# [Problem to solve]
Word for word, transcribe the data below from the line with "- exists (Device.ID" to the line with "Forall (λ row, Device.Validate", keeping both of those lines.

# [Dataset excerpts]

(* ===== verification/MembershipTheorems.v ===== *)
(** * Package internal/reducer: devices, voters and credentials

    [Module MembershipTheorems]: the last active owner, revocation and the
    authority's majority, the activation of a voter set, owner recovery and
    credential epochs. *)

From stdpp Require Import base gmap strings list sorting.
From Stdlib Require Import ZArith NArith Lia.
From S2P Require Import Prelude.
From S2P Require Import GoLib.
From S2P Require Import GoJson.
From S2P Require Import CodecLayer.
From S2P Require Import GoMarshal.
From S2P Require Import DomainValues.
From S2P Require Import VoterSetEntity.
From S2P Require Import DeviceEntity.
From S2P Require Import PolicyEntity.
From S2P Require Import CredentialEntity.
From S2P Require Import EventModel.
From S2P Require Import EventWire.
From S2P Require Import CheckpointCodec.
From S2P Require Import ReducerState.
From S2P Require Import Preflight.
From S2P Require Import StateRefs.
From S2P Require Import ReducerLogic.
From S2P Require Import MembershipReducers.
From S2P Require Import MembershipState.
From S2P Require Import CredentialReducers.
From S2P Require Import Dispatch.
From S2P Require Import Fixtures.
From S2P Require Import TaskProofs.
From S2P Require Import DispatchProofs.

Open Scope reducer_scope.

Module MembershipTheorems.

Import Reducer Preflight StateRefs Logic MembershipProofs.
Import MembershipReducers.MembershipReducers Dispatch.Dispatch DispatchProofs.DispatchProofs.

(** ** Owners *)

(** The device table after the rows of an outcome are written. *)
Definition write_devices (rows : list Device.Device) (table : gmap string Device.Device)
    : gmap string Device.Device :=
  foldl (λ table row, <[Device.ID row := row]> table) table rows.

Definition has_owner (table : gmap string Device.Device) : Prop :=
  ∃ id member, table !! id = Some member ∧ activeOwner member = true.

(** Every row is stored under its own id. *)
Definition keyed (table : gmap string Device.Device) : Prop :=
  ∀ id member, table !! id = Some member → Device.ID member = id.

Lemma keyed_rows (rows : list Device.Device) :
  keyed (list_to_map ((λ m, (Device.ID m, m)) <$> rows)).
Proof.
  intros id row Hrow. apply elem_of_list_to_map_2, list_elem_of_fmap in Hrow as (m & [= -> ->] & _).
  done.
Qed.

(** The count with a replacement is the count of the table it is written to. *)
Lemma activeOwnerCount_owner table next :
  activeOwnerCount table next ≠ 0 → has_owner (<[Device.ID next := next]> table).
Proof.
  unfold activeOwnerCount. intros Hn.
  destruct (filter _ (map_to_list table)) as [|[id member] rest] eqn:Hf; [done|].
  assert (Hin : (id, member) ∈ (id, member) :: rest) by apply list_elem_of_here.
  rewrite <- Hf in Hin. apply list_elem_of_filter in Hin as [Ho Hin].
  apply elem_of_map_to_list in Hin. destruct (id == Device.ID next) eqn:Hid.
  - bools. subst. exists (Device.ID next), next. by rewrite lookup_insert_eq.
  - bools. exists id, member. by rewrite lookup_insert_ne.
Qed.

(** A row that replaces one that was no active owner takes none away. *)
Lemma replace_keeps_owner table next :
  has_owner table →
  (∀ member, table !! Device.ID next = Some member → activeOwner member = true →
   activeOwner next = true) →
  has_owner (<[Device.ID next := next]> table).
Proof.
  intros (id & member & Hm & Ho) Hnext. destruct (decide (id = Device.ID next)) as [->|Hne].
  - exists (Device.ID next), next. rewrite lookup_insert_eq. eauto.
  - exists id, member. by rewrite lookup_insert_ne.
Qed.

Section Theorems.
Context `{NormLib, JCSLib, CryptoLib}.

Lemma acceptMembership_Val context rows counters targets authorities audit o :
  acceptMembership context rows counters targets authorities audit = Val o →
  Devices (OChanges o) = rows ∧ AuditCounters (OChanges o) = counters ∧
  VoterSets (OChanges o) = targets ∧ CredentialAuthorities (OChanges o) = authorities ∧
  Forall (λ row, Device.Validate row = None) rows.
Proof.
  unfold acceptMembership. intros Ha. val_inv Ha. subst. simpl. do 4 (split; [done|]).
  apply Forall_forall. intros row Hin. apply fails_None, not_true_is_false. intros Hf.
  apply not_true_iff_false in Hc. apply Hc, existsb_exists. exists row.
  split; [by apply list_elem_of_In|done].
Qed.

# [Solution]
  - exists (Device.ID next), next. rewrite lookup_insert_eq. eauto.
  - exists id, member. by rewrite lookup_insert_ne.
Qed.

Section Theorems.
Context `{NormLib, JCSLib, CryptoLib}.

Lemma acceptMembership_Val context rows counters targets authorities audit o :
  acceptMembership context rows counters targets authorities audit = Val o →
  Devices (OChanges o) = rows ∧ AuditCounters (OChanges o) = counters ∧
  VoterSets (OChanges o) = targets ∧ CredentialAuthorities (OChanges o) = authorities ∧
  Forall (λ row, Device.Validate row = None) rows.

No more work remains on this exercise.